Lemma rec_typed_data_len h n : rec_typed h -> word n ->
  rec_typed (mk_rec (next h) (rec_len h) (key_len h) n (full_hash h) (magic h)).
Proof.
  unfold rec_typed. simpl. intros Hr Hn.
  repeat (inversion Hr as [|? ? ? Hr']; subst; clear Hr; rename Hr' into Hr).
  by repeat (constructor; [assumption|]).
Qed.

Lemma wp_update H ls L key dbuf M s (Q : bool -> tdb_context -> Prop) :
  holds T H L s -> wf T H ls ∅ ∅ -> contents (entry T H ls) M ->
  (forall s', holds T H L s' -> ecode s' = TDB_ERR_NOEXIST -> M !! key = None -> Q false s') ->
  (forall s', holds T H L s' -> ecode s' = TDB_SUCCESS -> is_Some (M !! key) -> Q false s') ->
  (forall H' s', holds T H' L s' -> wf T H' ls ∅ ∅ -> contents (entry T H' ls) (<[key := dbuf]> M) ->
     h_end H' = h_end H -> h_seq H' = h_seq H -> is_Some (M !! key) -> Q true s') ->
  wp (tdb_update_hash T key (hash_fn T key) dbuf) Q s.
Proof.
  intros Hs Hw Hc HQn HQs HQ. unfold tdb_update_hash. apply wp_some. eapply (wp_find T); [done..| |].
  2: { intros s1 Hs1 He Hn. apply HQn; try done. by eapply none_contents. }
  intros s1 o h b v pre post Hs1 Hf. pose proof (found_contents T _ _ _ _ _ _ _ _ _ _ Hc Hf) as HM.
  destruct (found_sizes T _ _ _ _ _ _ _ _ _ _ _ Hs1 Hf) as (Hpos & Hsz & Hlen & Hmax & Hty).
  destruct (rec_len h <? _) eqn:E; bool_hyps.
  { apply wp_errcode, HQs; [by apply holds_set_ecode|done|eauto]. }
  pose proof (contents_without _ _ _ _ _ _ _ _ _ _ Hc Hf) as Hcw.
  pose proof (found_mem_ok T _ _ _ _ _ _ _ _ _ Hf) as Hmem. destruct Hf.
  destruct fo_solid0 as [Hh Ht].
  set (b1 := set_data b (take (length key) (b_data b) ++ dbuf)).
  assert (b_data b1 = key ++ dbuf) as Hd1.
  { unfold b1. simpl. by rewrite fo_data0, take_app_length. }
  set (h2 := mk_rec (next h) (rec_len h) (key_len h) (Z.of_nat (length dbuf)) (full_hash h) (magic h)).
  assert (forall b2 k2 s2, holds T (set_blk H o b2) L s2 -> solid b2 k2 -> next k2 = next h ->
    magic k2 = TDB_MAGIC -> b_data b2 = key ++ dbuf -> key_len k2 = Z.of_nat (length key) ->
    data_len k2 = Z.of_nat (length dbuf) -> full_hash k2 = hash_fn T key -> Q true s2) as Hend.
  { intros b2 k2 s2 Hs2 Hs2' Hn2 Hm2 Hd2 Hk2 Hv2 Hf2. eapply HQ; [exact Hs2|..|eauto]; try done.
    - eapply (wf_set_mem T); [done|apply (chain_index T)|by rewrite fo_ls0; apply elem_of_app; right; left|done|done|done|done|].
      right. split; [apply (BUCKET_index T)|]. rewrite Hf2. split; [|done]. left. split; [done|]. by exists key, dbuf.
    - rewrite <- (insert_delete_eq M key dbuf). eapply contents_set_live; try done.
      + apply lookup_delete_eq.
      + rewrite fo_ls0. apply elem_of_app. right. by left.
      + apply Hs2'. }
  apply wp_check. unfold sizeof_rec. rewrite fo_key_len0, u32_small by lia.
  eapply (wp_write_data T); [done|done|rewrite fo_data0, length_app; lia|lia|]. intros s2 Hs2.
  fold b1 in Hs2. destruct (Z.of_nat (length dbuf) =? data_len h) eqn:El; bool_hyps; simpl.
  - apply wp_ret. eapply (Hend b1 h); try done; lia.
  - rewrite u32_small by lia. rewrite <- fo_key_len0. fold h2.
    eapply (wp_rec_write T); [done|apply lookup_insert_eq| |done|].
    { apply rec_typed_data_len; [done|]. unfold word. lia. }
    intros s3 Hs3. rewrite set_blk_twice in Hs3. by eapply (Hend _ h2).
Qed.

(** ** Deleting *)

Lemma prev_loop_ok H ls X Y L i o post fuel pre1 pre2 s
    (Q : option Z -> tdb_context -> Prop) :
  holds T H L s -> wf T H ls X Y -> bucket_index T i ->
  ls i = pre1 ++ pre2 ++ o :: post -> (length pre2 < fuel)%nat ->
  (forall s', holds T H L s' -> Q (Some (default 0 (last (pre1 ++ pre2)))) s') ->
  wp (prev_loop T fuel o (default 0 (last pre1)) (head_of (pre2 ++ o :: post))) Q s.
Proof.
  revert pre1 pre2 s. induction fuel as [|fuel IH]; intros pre1 pre2 s Hs Hw Hi El Hf HQ; [lia|].
  simpl. destruct pre2 as [|x pre2]; unfold head_of; simpl.
  - rewrite Z.eqb_refl. apply wp_ret. rewrite app_nil_r in HQ. by apply HQ.
  - pose proof (path_nodup _ _ _ (wf_path _ _ _ _ _ Hw i (bucket_list T i Hi))) as Hnd.
    rewrite El in Hnd. apply NoDup_app in Hnd as (_ & _ & Hnd). simpl in Hnd.
    apply NoDup_cons in Hnd as [Hx _].
    rewrite (proj2 (Z.eqb_neq x o)) by (intros ->; apply Hx, elem_of_app; right; by left).
    destruct (chain_rec T _ _ _ _ _ _ _ _ Hw Hi El) as (b & h & Hb & [Hh Ht] & Hm & Hbad & Hnx & Hn).
    apply wp_some. eapply (wp_tdb_rec_read T); [done..|]. intros s1 Hs1. rewrite Hn.
    replace x with (default 0 (last (pre1 ++ [x]))) at 1 by (by rewrite last_snoc).
    apply (IH (pre1 ++ [x]) pre2); [done|done|done|..].
    + by rewrite <- app_assoc.
    + simpl in Hf. lia.
    + by rewrite <- app_assoc.
Qed.

Lemma entry_unlink H ls X Y i pre o post h p k v :
  wf T H ls X Y -> list_index T i -> ls i = pre ++ o :: post ->
  entry T (link H i pre (next h)) (<[i := pre ++ post]> ls) p k v <-> p <> o /\ entry T H ls p k v.
Proof.
  intros Hw Hi El. unfold entry.
  pose proof (path_nodup _ _ _ (wf_path _ _ _ _ _ Hw i Hi)) as Hnd. rewrite El in Hnd.
  assert (p ∈ (<[i := pre ++ post]> ls) (BUCKET T (hash_fn T k)) <->
          p <> o /\ p ∈ ls (BUCKET T (hash_fn T k))) as Hls.
  { destruct (decide (i = BUCKET T (hash_fn T k))) as [<-|Hne].
    - rewrite fn_lookup_insert, El, !elem_of_app, elem_of_cons.
      apply NoDup_app in Hnd as (_ & Hd & Hnd). apply NoDup_cons in Hnd as [Ho _].
      split; [|naive_solver]. intros [Hp|Hp].
      + split; [|by auto]. intros ->. apply (Hd o Hp). by left.
      + split; [|by auto]. intros ->. done.
    - rewrite fn_lookup_insert_ne by done. split; [|by intros []]. intros Hp. split; [|done].
      intros ->. apply Hne. eapply (wf_disjoint T); [done|done|apply (chain_index T)|..|done].
      rewrite El. apply elem_of_app. right. by left. }
  rewrite Hls. split.
  - intros [[Hne Hp] (b' & h' & Hb' & Hh' & Hm & Hd & Hl)]. split; [done|]. split; [done|].
    assert (is_Some (h_blks H !! p)) as [b Hb] by (rewrite <- (link_is_Some H i pre (next h)); eauto).
    destruct (link_lookup_Some H i pre (next h) p b Hb) as (b2 & Hb2 & _ & _ & Hd2 & Hcase).
    simplify_eq. destruct Hcase as [->|(k0 & Hk0 & Hk1)]; [by exists b, h'|].
    simplify_eq. exists b, k0. rewrite <- Hd2. done.
  - intros [Hne [Hp (b & h' & Hb & Hh & Hm & Hd & Hl)]]. split; [done|].
    destruct (link_lookup_Some H i pre (next h) p b Hb) as (b2 & Hb2 & _ & _ & Hd2 & Hcase).
    destruct Hcase as [->|(k0 & Hk0 & Hk1)]; [by exists b, h'|]. simplify_eq.
    exists b2, (with_next h' (next h)). rewrite Hd2. done.
Qed.
(* ===== verification/TdbSpec.v ===== *)
(** * tdb: what a database promises

    No code of its own.  A database file is shared by processes, each with a
    context that may not know how far the others have extended the file, and
    with traversals that stop records from being removed.  Whatever they do,
    one operation after another, the file is a finite map from keys to data. *)

From stdpp Require Import functions.
From S2P Require Import Prelude TdbIo TdbHeap TdbChain TdbFreelist TdbStore.

Inductive tdb_op : Set :=
  | Op_fetch (key : list Z)
  | Op_exists (key : list Z)
  | Op_store (key dbuf : list Z) (flg : store_flag)
  | Op_append (key new_dbuf : list Z)
  | Op_delete (key : list Z).

Inductive answer : Set :=
  | A_data (d : option (list Z))
  | A_bool (b : bool).

Definition run_op (T : tdb_config) (op : tdb_op) : C answer :=
  match op with
  | Op_fetch key => do r <- tdb_fetch T key; c_ret (A_data r)
  | Op_exists key => do r <- tdb_exists T key; c_ret (A_bool r)
  | Op_store key dbuf flg => do r <- tdb_store T key dbuf flg; c_ret (A_bool r)
  | Op_append key d => do r <- tdb_append T key d; c_ret (A_bool r)
  | Op_delete key => do r <- tdb_delete T key; c_ret (A_bool r)
  end.

(** The same on a map. *)
Definition spec_op (M : gmap (list Z) (list Z)) (op : tdb_op) : gmap (list Z) (list Z) * answer :=
  match op with
  | Op_fetch key => (M, A_data (M !! key))
  | Op_exists key => (M, A_bool (bool_decide (is_Some (M !! key))))
  | Op_store key dbuf flg =>
    if storable flg (M !! key) then (<[key := dbuf]> M, A_bool true) else (M, A_bool false)
  | Op_append key d => (<[key := default [] (M !! key) ++ d]> M, A_bool true)
  | Op_delete key => (delete key M, A_bool (bool_decide (is_Some (M !! key))))
  end.

(** How much the file may grow. *)
Definition op_room (T : tdb_config) (M : gmap (list Z) (list Z)) (op : tdb_op) : Z :=
  match op with
  | Op_store key dbuf _ => room T key dbuf
  | Op_append key d => room T key (default [] (M !! key) ++ d)
  | _ => 0
  end.

Section one_op.
Context (T : tdb_config) {GC : GoodConfig T}.
(** ** Close *)

(** What [brl_tdb_close] does when no database call fails.  Exactly the
    locks of the handle, granted and pending, are removed; the others stay, in
    their order; an emptied record is deleted.  Retry messages are sent only
    when something was removed and the first lock that stays is a pending one:
    the loop of [brl_tdb_notify_all] tests [locks->lock_type], so the waiters
    behind a granted lock are not told that the file was closed. *)
Theorem brl_tdb_close_correct brl h locks w :
  world_faults w = [] -> locks <> [] -> world_recs w !! key h = Some locks ->
  let kept := List.filter (fun l => negb (close_match brl h l)) locks in
  outcome (brl_tdb_close brl h w) NT_STATUS_OK (put_locks (key h) kept (world_recs w))
    (world_msgs w ++
     (if existsb (close_match brl h) locks &&
         match kept with l0 :: _ => is_pending (lock_type l0) | [] => false end
      then List.flat_map (brl_tdb_notify_unlock kept) kept else [])).
Proof.
  intros Hf Hne Hk kept. unfold brl_tdb_close. enter_chainlock Hf.
  rewrite fetch_bind, H, Hk, close_loop_eq. fold kept.
  destruct (length kept =? 0)%nat eqn:El.
  - apply Nat.eqb_eq, length_zero_iff_nil in El. rewrite El, andb_false_r, app_nil_r.
    unfold outcome, tdb_delete, next_fault, st_bind, st_get, st_modify, st_ret.
    rewrite H1, H, Hk. simpl. by rewrite H.
  - assert (Hput : put_locks (key h) kept (world_recs w) = <[key h := kept]> (world_recs w))
      by (by destruct kept).
    rewrite Hput. destruct (existsb (close_match brl h) locks) eqn:Ee.
    + pose proof (existsb_filter_length _ _ Ee) as Hd.
      assert (Z.of_nat (length (List.filter (close_match brl h) locks)) <> 0) as Hz by lia.
      rewrite (proj2 (Z.eqb_neq _ _) Hz). cbn [negb andb].
      unfold outcome, tdb_store, send, next_fault, st_bind, st_modify, st_ret.
      simpl. rewrite H1. simpl. rewrite H, H0. split_and!; [done..| |done]. f_equal.
      unfold brl_tdb_notify_all. destruct kept as [|l0 kept']; [done|].
      destruct (is_pending (lock_type l0)); [done|]. by apply flat_map_none.
    + destruct (existsb_false_filter _ _ Ee) as [Hf0 Hkl]. fold kept in Hkl. rewrite Hf0.
      rewrite Hkl, insert_id by done. cbn [andb]. rewrite app_nil_r.
      unfold outcome, st_bind, st_ret. simpl. by rewrite H, H0.
Qed.

(** A waiter behind a granted lock: the close frees its range but tells nobody. *)
Example brl_tdb_close_correct_witness :
  let granted := make_lock (ex_brl 2) (ex_handle 12) 6 20 10 READ_LOCK 0 in
  let waiter := make_lock (ex_brl 3) (ex_handle 13) 7 0 10 PENDING_WRITE_LOCK 99 in
  let closing := make_lock (ex_brl 1) (ex_handle 11) 5 0 10 WRITE_LOCK 0 in
  waits_for waiter closing /\
  outcome (brl_tdb_close (ex_brl 1) (ex_handle 11) (ex_world [granted; closing; waiter]))
    NT_STATUS_OK {[ ex_key := [granted; waiter] ]} [].
Proof.
  split; [split; reflexivity|].
  set (locks := [make_lock (ex_brl 2) (ex_handle 12) 6 20 10 READ_LOCK 0;
     make_lock (ex_brl 1) (ex_handle 11) 5 0 10 WRITE_LOCK 0;
     make_lock (ex_brl 3) (ex_handle 13) 7 0 10 PENDING_WRITE_LOCK 99]).
  exact (brl_tdb_close_correct (ex_brl 1) (ex_handle 11) locks (ex_world locks)
    eq_refl ltac:(done) eq_refl).
Defined.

※ ※ ※

— Problem requirements —
Repeat exactly the lines of the listing above, from the one with "No code of its" down to the one with "c_ret (A_data r)"; both of those lines belong in the range.

— Answer to the exercise —
    No code of its own.  A database file is shared by processes, each with a
    context that may not know how far the others have extended the file, and
    with traversals that stop records from being removed.  Whatever they do,
    one operation after another, the file is a finite map from keys to data. *)

From stdpp Require Import functions.
From S2P Require Import Prelude TdbIo TdbHeap TdbChain TdbFreelist TdbStore.

Inductive tdb_op : Set :=
  | Op_fetch (key : list Z)
  | Op_exists (key : list Z)
  | Op_store (key dbuf : list Z) (flg : store_flag)
  | Op_append (key new_dbuf : list Z)
  | Op_delete (key : list Z).

Inductive answer : Set :=
  | A_data (d : option (list Z))
  | A_bool (b : bool).

Definition run_op (T : tdb_config) (op : tdb_op) : C answer :=
  match op with
  | Op_fetch key => do r <- tdb_fetch T key; c_ret (A_data r)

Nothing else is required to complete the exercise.